HBO’nun kült haline dönüşmüş serisi, George R.R. Martin’in “Buz ve Ateşin Şarkısı (A Song of Ice and Fire)” serisinden uyarlanan Game of Thrones, altıncı sezon ateşini 25 Mart 2016’da yakacak. Tabi bu ateş sadece Westeros’da yanmayacak.
Dünya çapında izleyici konumunda bulunan milyonlarca insan, Game of Thrones evreninde bir ilki yaşamak için yanıp tutuşuyor. Dizinin bundan önceki 5 sezonu, George R.R. Martin tarafından yazılmış ve yayımlanmış olan kitaplardan derlenen hikayelerle oluşturulmuştu.

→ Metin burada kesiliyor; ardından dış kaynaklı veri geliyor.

(* ===== verification/V3Metadata.v ===== *)
(** * The votes kept in the DAG state

    With v3 enabled, [DagState] keeps with each block the blocks of the next
    round that link to it, and with each round its blocks, both with the stake of
    their authors.  These counts are exact above the garbage collection round
    after any sequence of acceptances, commits and flushes, and a valid block is
    always accepted. *)

From S2P Require Import Prelude BTree Config Block Commit Store StakeAggregator ThresholdClock.
From S2P Require Import LeaderScoring DagState DagTheory DagTraversal ProposerDag ProposerHistory.
Local Open Scope N_scope.

Definition authors (refs : gset BlockRef) : gset AuthorityIndex := set_map br_author refs.

Lemma authors_spec refs i : i ∈ authors refs ↔ ∃ r, r ∈ refs ∧ br_author r = i.
Proof. unfold authors. rewrite elem_of_map. naive_solver. Qed.

Lemma authors_insert r refs : authors ({[r]} ∪ refs) = {[br_author r]} ∪ authors refs.
Proof. unfold authors. by rewrite set_map_union_L, set_map_singleton_L. Qed.

Section V3Metadata.
Context `{Profile} `{Crypto} {S : Type} `{StoreLaws S}.
Implicit Types (s : DagState S) (b : VerifiedBlock).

Ancak 6. sezon, henüz kimsenin bilmediği bir hikayenin ekranlara yansıması… Öyle ki, hikayenin 5. sezonundan sonrasını anlatan kitap henüz basılmış değil. Hatta 67 yaşındaki Martin’in, senarist ekibe “Ne kadar yaşayacağımı ben de bilmiyorum ama her şey olabilir, bu sebeple, eğer hikayeyi devam ettiremezsem şu şekilde devam ettirin” şeklinde yönlendirme yaptığı dahi konuşuluyor.
İşin aslı Martin’e bu konuda hak vermemek de mümkün değil. Zira “Buz ve Ateşin Şarkısı” hikayesinin ekranlara yansıyan ve çekilebilen kısmı, asıl hikayenin neredeyse 4’te 1’i büyüklüğünde ve hala sonu gelmiş değil. Gidişata bakıldığında da sonu kolay kolay gelecekmiş gibi görünmüyor.

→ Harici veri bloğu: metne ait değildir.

(* ===== verification/V3Run.v ===== *)
(** * Runs of the DAG state under v3

    The votes that the v3 rules read (the children of each block with their
    stake, and the blocks of each round with theirs) are exact after every run
    of operations on the DAG state. *)

From S2P Require Import Prelude BTree Config Block Commit Store StakeAggregator ThresholdClock.
From S2P Require Import LeaderScoring DagState DagTheory DagRecovery CommitRule V3Metadata.
Local Open Scope N_scope.

Section V3Run.
Context `{Profile} `{Crypto} {S : Type} `{StoreLaws S}.
Implicit Types (s : DagState S) (b : VerifiedBlock) (op : DagOp).

Definition enabled_v3 s : Prop := pc_enable_v3 (DagState_protocol_config s) = true.

(** What an operation needs: a block that fits, a commit of a cached leader
    that is not below the last one. *)
Definition v3_op_ready s op : Prop :=
  match op with
  | OpAccept b => v3_fits s b
  | OpAddCommit commit => DagState_last_commit_round s ≤ c_round commit ∧ is_Some (ds_cached s (c_leader commit))
  | _ => True
  end.

Lemma v3_op_valid s op : v3_op_ready s op → op_valid s op.
Proof. destruct op; simpl; try done; [intros Hf; apply Hf|by intros [? _]]. Qed.

Lemma accept_run_v3 s b s' :
  ds_ok s → enabled_v3 s → v3_meta s → v3_fits s b → DagState_accept_block s b = Ret s' → v3_meta s'.
Proof.
  intros Hok Hv3 Hm Hf Hacc. destruct (vf_round s b Hf) as [Hpos Hmax].
  destruct (accept_block_outcome s b Hok (fits_ready s b Hok Hm Hf) (vf_valid s b Hf) Hpos Hmax)
    as [[_ Heq]|[(_ & _ & Heq)|(Hnone & Hown & _)]].
  - rewrite Hacc in Heq. by injection Heq as ->.
  - congruence.
  - destruct (accept_v3 s b Hok Hv3 Hm Hf Hown) as (s1 & Hs1 & _ & Hm1 & _). rewrite Hacc in Hs1. by injection Hs1 as ->.
Qed.

Lemma run_op_v3 s op s' :
  ds_ok s → enabled_v3 s → v3_meta s → v3_op_ready s op → run_op s op = Ret s' → v3_meta s'.
Proof.
  intros Hok Hv3 Hm Hr Hrun. destruct op; simpl in *.
  - by apply (accept_run_v3 s block).
  - by apply (flush_v3 s).
  - apply fmap_fst_Ret in Hrun as [f Hrun]. by apply (set_committed_v3 s r s' f).
  - apply fmap_fst_Ret in Hrun as [f Hrun]. by apply (link_causal_history_v3 s r s' f).
  - destruct Hr as [Hle Hl]. by apply (add_commit_v3 s commit).
  - unfold DagState_add_commit_info in Hrun. mskip Hrun. injection Hrun as <-. apply (v3_meta_view s); [by apply same_votes_recent|done..].
  - injection Hrun as <-. apply (v3_meta_view s); [by apply same_votes_recent|done..].
  - injection Hrun as <-. unfold DagState_take_commit_votes. destruct (take_votes_loop _ _ _).
    apply (v3_meta_view s); [by apply same_votes_recent|done..].
  - unfold DagState_add_scoring_subdags in Hrun. mskip Hrun. injection Hrun as <-. apply (v3_meta_view s); [by apply same_votes_recent|done..].
  - injection Hrun as <-. apply (v3_meta_view s); [by apply same_votes_recent|done..].
Qed.

(** A run, each operation ready where it is applied. *)
Inductive v3_run s : list DagOp → DagState S → Prop :=
  | v3_run_nil : v3_run s [] s
  | v3_run_snoc ops s1 op s2 : v3_run s ops s1 → v3_op_ready s1 op → run_op s1 op = Ret s2 → v3_run s (ops ++ [op]) s2.

Lemma v3_run_inv s ops s' :
  ds_ok s → enabled_v3 s → v3_meta s → v3_run s ops s' → ds_ok s' ∧ enabled_v3 s' ∧ v3_meta s'.
Proof.
  intros Hok Hv3 Hm Hrun. induction Hrun as [|ops s1 op s2 _ (Hok1 & Hv1 & Hm1) Hready Hop]; [done|].
  destruct (run_op_spec s1 op s2 Hok1 (v3_op_valid s1 op Hready) Hop) as (Hok2 & Hctx & _ & _).
  split_and!; [done| |by apply (run_op_v3 s1 op)]. unfold enabled_v3, DagState_protocol_config in *. by rewrite Hctx.
Qed.

(** ** The empty DAG *)

Lemma genesis_block_ancestors ctx i b : genesis_block ctx i = Ret b → b_ancestors b = [].
Proof.
  unfold genesis_block. intros Hb. mskip Hb. simplify_eq. simpl.
  by destruct (pc_enable_v3 (ctx_protocol_config ctx)), (pc_transaction_voting_enabled (ctx_protocol_config ctx)).
Qed.

Lemma genesis_map_ancestors ctx gs r b :
  genesis_blocks ctx = Ret gs → genesis_map gs !! r = Some b → b_ancestors b = [].
Proof.
  unfold genesis_blocks. rewrite mapP_Forall2. intros Hgs Hb%elem_of_list_to_map_2. rewrite elem_of_reverse in Hb.
  apply list_elem_of_fmap in Hb as (b' & [= -> ->] & Hb). apply list_elem_of_lookup in Hb as [k Hk].
  destruct (Forall2_lookup_r _ _ _ _ _ Hgs Hk) as (ia & _ & Hg). by apply genesis_block_ancestors in Hg.
Qed.

Lemma fresh_v3_meta s :
  ds_ok s → ds_last_commit s = None → ds_round_info s = [] → ds_recent_blocks s = ∅ →
  (∀ r b, ds_block s r = Some b → b_ancestors b = []) → v3_meta s.
Proof.
  intros Hok Hl Hi Hr Hb.
  assert (DagState_gc_round s = 0) as Hgc.
  { unfold DagState_gc_round, DagState_calculate_gc_round, DagState_last_commit_round. rewrite Hl. lia. }
  assert (∀ r, ds_cached s r = None) as Hc by (intros r; unfold ds_cached; by rewrite Hr).
  split.
  - intros r b a Hrb Ha. rewrite (Hb r b Hrb) in Ha. by apply not_elem_of_nil in Ha.
  - exists 1. rewrite Hi. split; rewrite ?Hgc; cbn [length].
    + by intros k info.
    + lia.
    + lia.
    + intros r [b Hrb]. by rewrite Hc in Hrb.
    + by intros info ?%not_elem_of_nil.
  - intros r info Hri. by rewrite Hr in Hri.
Qed.

(** [DagState::new] on an empty store. *)
Lemma fresh_v3 ctx store gs :
  Committee_wf (ctx_committee ctx) → 1 ≤ ctx_dag_state_cached_rounds ctx →
  genesis_blocks ctx = Ret gs → store_fresh store →
  ∃ s, DagState_new ctx store = Ret s ∧ ds_ok s ∧ ds_context s = ctx ∧ ds_last_commit s = None ∧ v3_meta s ∧
       ds_recent_blocks s = ∅ ∧ ds_highest_accepted_round s = 0 ∧
       (∀ r, ds_block s r = if br_round r =? GENESIS_ROUND then genesis_map gs !! r else None).
Proof.
  intros Hwf Hcr Hgs Hf. destruct (fresh_state_empty ctx store gs Hwf Hgs Hf) as (s & Hn & Hlc & Hrec & Hri & Hh & Hgen).
  destruct (fresh_state_ok ctx store gs Hwf Hcr Hgs Hf) as (s' & Hn' & Hok & Hctx & _ & Hb).
  rewrite Hn in Hn'. injection Hn' as <-.
  assert (∀ r, ds_block s r = if br_round r =? GENESIS_ROUND then genesis_map gs !! r else None) as Hblock.
  { intros r. destruct (N.eqb_spec (br_round r) GENESIS_ROUND) as [E|E].
    - unfold ds_block. by rewrite E, Hgen.
    - apply Hb. unfold GENESIS_ROUND in E. lia. }
  exists s. split_and!; [done..| |done|done|done]. apply fresh_v3_meta; [done..|].
  intros r b Hr. rewrite Hblock in Hr. destruct (_ =? _); [|done]. by eapply genesis_map_ancestors.
Qed.

(** C11: under v3 the votes that the commit rule reads are exact: from an empty
    store, after any run of accepted blocks, commits, flushes and other
    operations on the DAG state, each cached block above the garbage collection
    round has as its children exactly the cached blocks of the next round that
    link to it, with the stake of their distinct authors, and the information on
    a round lists exactly its cached blocks, with the stake of theirs. *)
Theorem DagState_v3_votes_exact ctx store gs s0 ops s :
  Committee_wf (ctx_committee ctx) → 1 ≤ ctx_dag_state_cached_rounds ctx →
  pc_enable_v3 (ctx_protocol_config ctx) = true → genesis_blocks ctx = Ret gs → store_fresh store →
  DagState_new ctx store = Ret s0 → v3_run s0 ops s →
  (∀ r info, ds_recent_blocks s !! r = Some info → DagState_gc_round s < br_round r →
     (∀ v, v ∈ bi_children info ↔ ∃ b, ds_cached s v = Some b ∧ br_round v = br_round r + 1 ∧ r ∈ b_ancestors b) ∧
     bi_children_stake info = SA_of (DagState_committee s) (authors (bi_children info))) ∧
  (∀ round, DagState_gc_round s < round →
     (∃ info, DagState_get_round_info s round = Ret (Some info) ∧
        (∀ r, r ∈ ri_blocks info ↔ br_round r = round ∧ is_Some (ds_cached s r)) ∧
        ri_total_stake info = SA_of (DagState_committee s) (authors (ri_blocks info))) ∨
     (DagState_get_round_info s round = Ret None ∧ ∀ r, br_round r = round → ds_cached s r = None)).
Proof.
  intros Hwf Hcr Hv3 Hgs Hf Hnew Hrun. destruct (fresh_v3 ctx store gs Hwf Hcr Hgs Hf) as (s1 & Hn & Hok & Hctx & _ & Hm & _).
  rewrite Hnew in Hn. injection Hn as <-.
  destruct (v3_run_inv s0 ops s) as (_ & _ & Hms); [done| |done..|].
  { unfold enabled_v3, DagState_protocol_config. by rewrite Hctx. }
  split; [|intros round; by apply get_round_info_spec].
  intros r info Hr Hgc. destruct (vm_children s Hms r info Hr Hgc) as [Hch Hst]. split; [|done].
  intros v. rewrite Hch. unfold ds_cached. setoid_rewrite fmap_Some. naive_solver.
Qed.

End V3Run.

Entrikanın, fantezinin, felsefenin gün be gün değiştiği bir sanal gerçekliği nihayete erdirmek için George R.R. Martin’in ömrü yeterli olmayabilir. Kaldı ki, benzer durumu yaşayan ve ömrünü “Orta Dünya”yı yaratmaya adayan J.R.R. Tolkien dahi, yarattığı dünyayı tamamlayamadan hayatını kaybetmiş, hikayeyi oğlu Christopher Tolkien son haline getirmişti.

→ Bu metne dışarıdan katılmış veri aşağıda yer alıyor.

(* ===== verification/LeaderSlotDecider.v ===== *)
(** * Deciding leader slots, commit rule v3 (consensus/core/src/leader_slot_decider.rs)

    The direct rule counts the votes that [DagState] keeps with each block and
    round; the indirect rule counts the votes in the history of an anchor block.
    The decider has no state of its own: the DAG state is an argument. *)

From S2P Require Import Prelude BTree Config Block Commit Store StakeAggregator ThresholdClock.
From S2P Require Import LeaderScoring DagState.
Local Open Scope N_scope.

#[export] Instance Slot_countable : Countable Slot.
Proof.
  apply (inj_countable' (λ s, (slot_round s, slot_authority s)) (λ p, mkSlot p.1 p.2)).
  by intros [].
Defined.

Definition INDIRECT_COMMIT_DEPTH : Round := 2.

Record LeaderSlotDecider : Type := mkLeaderSlotDecider { sd_context : Context }.

Definition LeaderSlotDecider_new (context : Context) : LeaderSlotDecider :=
  mkLeaderSlotDecider context.

Section LeaderSlotDecider.
Context `{Profile} {S : Type} `{Store S}.
Implicit Types s : DagState S.

(** *** The direct rule *)

(** The authors of a set of voting blocks, each counted once. *)
Definition count_votes {T : Type} (c : Committee) (votes : StakeAggregator T)
    (refs : gset BlockRef) : M (StakeAggregator T) :=
  foldM (λ votes block_ref, fst <$> StakeAggregator_add_unique votes (br_author block_ref) c)
    votes (bset_list refs).

(** The loop over the blocks of the slot: the block to commit, or the number of
    blocks that a quorum skips. *)
Fixpoint direct_decide_loop (c : Committee) (voting_blocks : gset BlockRef) (num_skipped : N)
    (block_infos : list BlockInfo) : M (VerifiedBlock + N) :=
  match block_infos with
  | [] => Ret (inr num_skipped)
  | block_info :: block_infos =>
      reject_votes ← count_votes c (StakeAggregator_new (T := QuorumThreshold))
                       (voting_blocks ∖ bi_children block_info);
      let block_rejected := StakeAggregator_reached_threshold reject_votes c in
      if StakeAggregator_reached_threshold (bi_children_stake block_info) c then
        assert_that (negb block_rejected) "Block cannot be both committed and skipped.";;
        Ret (inl (bi_block block_info))
      else
        direct_decide_loop c voting_blocks
          (if block_rejected then num_skipped + 1 else num_skipped) block_infos
  end.

Definition LeaderSlotDecider_try_direct_decide (self : LeaderSlotDecider) s (slot : Slot)
    : M LeaderStatus :=
  let c := ctx_committee (sd_context self) in
  voting_round ← u32_add (slot_round slot) 1;
  round_info ← DagState_get_round_info s voting_round;
  match round_info with
  | None => Ret (LUndecided slot)
  | Some voting_round_info =>
      if negb (StakeAggregator_reached_threshold (ri_total_stake voting_round_info) c)
      then Ret (LUndecided slot)
      else
        block_infos ← DagState_get_block_info_at_slot s slot;
        decision ← direct_decide_loop c (ri_blocks voting_round_info) 0 block_infos;
        match decision with
        | inl block => Ret (LCommit block)
        | inr num_skipped =>
            if num_skipped =? N.of_nat (length block_infos)
            then Ret (LSkip slot) else Ret (LUndecided slot)
        end
  end.

(** *** The indirect rule *)

(** What the search from the anchor block holds: the queue, the references met,
    and the votes for each decision block. *)
Record VoteSearch : Type := mkVoteSearch {
  vs_to_visit : list VerifiedBlock;
  vs_visited : gset BlockRef;
  vs_votes : gmap BlockRef (StakeAggregator CertificationThreshold);
}.

(** [dag_state.get_block(r).unwrap_or_else(|| panic!(...))]. *)
Definition must_get_block s (r : BlockRef) : M VerifiedBlock :=
  found ← DagState_get_block s r;
  match found with
  | Some block => Ret block
  | None => Panic (Explicit "Block must exist")
  end.

(** The body of the loop over the ancestors of a visited block. *)
Definition search_ancestor (c : Committee) s (decision_round : Round)
    (decision_blocks : gset BlockRef) (block : VerifiedBlock) (search : VoteSearch)
    (ancestor : BlockRef) : M VoteSearch :=
  search ← (if (decision_round <? br_round ancestor) &&
               negb (bool_decide (ancestor ∈ vs_visited search)) then
              ancestor_block ← must_get_block s ancestor;
              Ret (mkVoteSearch (vs_to_visit search ++ [ancestor_block])
                     ({[ancestor]} ∪ vs_visited search) (vs_votes search))
            else Ret search);
  if bool_decide (ancestor ∈ decision_blocks) then
    voting_round ← u32_add decision_round 1;
    if b_round block =? voting_round then
      '(commit_stake, _) ← StakeAggregator_add_unique
                             (default StakeAggregator_new (vs_votes search !! ancestor))
                             (b_author block) c;
      Ret (mkVoteSearch (vs_to_visit search) (vs_visited search)
             (<[ancestor := commit_stake]> (vs_votes search)))
    else Ret search
  else Ret search.

Fixpoint search_votes (fuel : nat) (c : Committee) s (decision_round : Round)
    (decision_blocks : gset BlockRef) (search : VoteSearch)
    : M (gmap BlockRef (StakeAggregator CertificationThreshold)) :=
  match fuel with
  | O => NoFuel
  | Datatypes.S fuel =>
      match vs_to_visit search with
      | [] => Ret (vs_votes search)
      | block :: to_visit =>
          search ← foldM (search_ancestor c s decision_round decision_blocks block)
                     (mkVoteSearch to_visit (vs_visited search) (vs_votes search))
                     (b_ancestors block);
          search_votes fuel c s decision_round decision_blocks search
      end
  end.

(** Each block is queued once, when its reference is met; the blocks below the
    anchor are cached. *)
Definition search_fuel s : nat := 2 + size (ds_recent_blocks s).

(** [certified_slots.entry(slot).or_default().push(...)], for one entry of the
    votes. *)
Definition collect_certified (c : Committee) s (certified_slots : gmap Slot (list VerifiedBlock))
    (entry : BlockRef * StakeAggregator CertificationThreshold)
    : M (gmap Slot (list VerifiedBlock)) :=
  let '(block_ref, commit_stake) := entry in
  let slot := mkSlot (br_round block_ref) (br_author block_ref) in
  if StakeAggregator_reached_threshold commit_stake c then
    block ← must_get_block s block_ref;
    Ret (<[slot := default [] (certified_slots !! slot) ++ [block]]> certified_slots)
  else Ret certified_slots.

Definition slot_decision (certified_slots : gmap Slot (list VerifiedBlock)) (slot : Slot)
    : LeaderStatus :=
  match default [] (certified_slots !! slot) with
  | [block] => LCommit block
  | _ => LSkip slot
  end.

Definition LeaderSlotDecider_try_indirect_decide (self : LeaderSlotDecider) s
    (anchor_block : VerifiedBlock) (decision_slots : list Slot) : M (list LeaderStatus) :=
  let c := ctx_committee (sd_context self) in
  assert_that (negb (is_nil decision_slots)) "!decision_slots.is_empty()";;
  first ← index decision_slots 0;
  let decision_round := slot_round first in
  assert_that (forallb (λ slot, slot_round slot =? decision_round) decision_slots)
    "decision_slots.iter().all(|s| s.round == decision_round)";;
  lowest_anchor ← u32_add decision_round INDIRECT_COMMIT_DEPTH;
  assert_that (lowest_anchor <=? b_round anchor_block)
    "Anchor block is too close to decision round";;
  blocks ← mapP (DagState_get_uncommitted_blocks_at_slot s) decision_slots;
  let decision_blocks : gset BlockRef := list_to_set (reference <$> concat blocks) in
  votes ← search_votes (search_fuel s) c s decision_round decision_blocks
            (mkVoteSearch [anchor_block] {[reference anchor_block]} ∅);
  certified_slots ← foldM (collect_certified c s) ∅ (bmap_list votes);
  Ret (slot_decision certified_slots <$> decision_slots).

End LeaderSlotDecider.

İşte bu aşamada, Game of Thrones severlere, özellikle de seriyi sadece dizi olarak takip etmekte olan kalabalığa, yukarıda bahsettiğimiz “aslında tüm hikayenin 4’te 1’i” kavramını açıklayacak bir yazı yazmanın gerekli olduğunu düşündüm.
Hemen, şimdi burada, şunu önemle dile getirmek istiyorum!!! Yazının bundan sonraki kısmı, dizideki hikayenin özellikle de geçmişine ilişkin – yoğun, çok yoğun SPOİLER içeriyor…
Hikayenin temelinin dizide anlatılacağına inanan ve dizide anlatılan hikayeyle kendini sınırlamak arzusunda olan arkadaşların, yazının bu kısmından sonrasını okumaması önemle rica olunur…
Okumaya devam edeceklere de teşekkürlerimizi sunuyorum, zira uzun bir yolculuğa çıkacağız, ciddi derecede sabırlı bir okuyucu olmanız gerekiyor…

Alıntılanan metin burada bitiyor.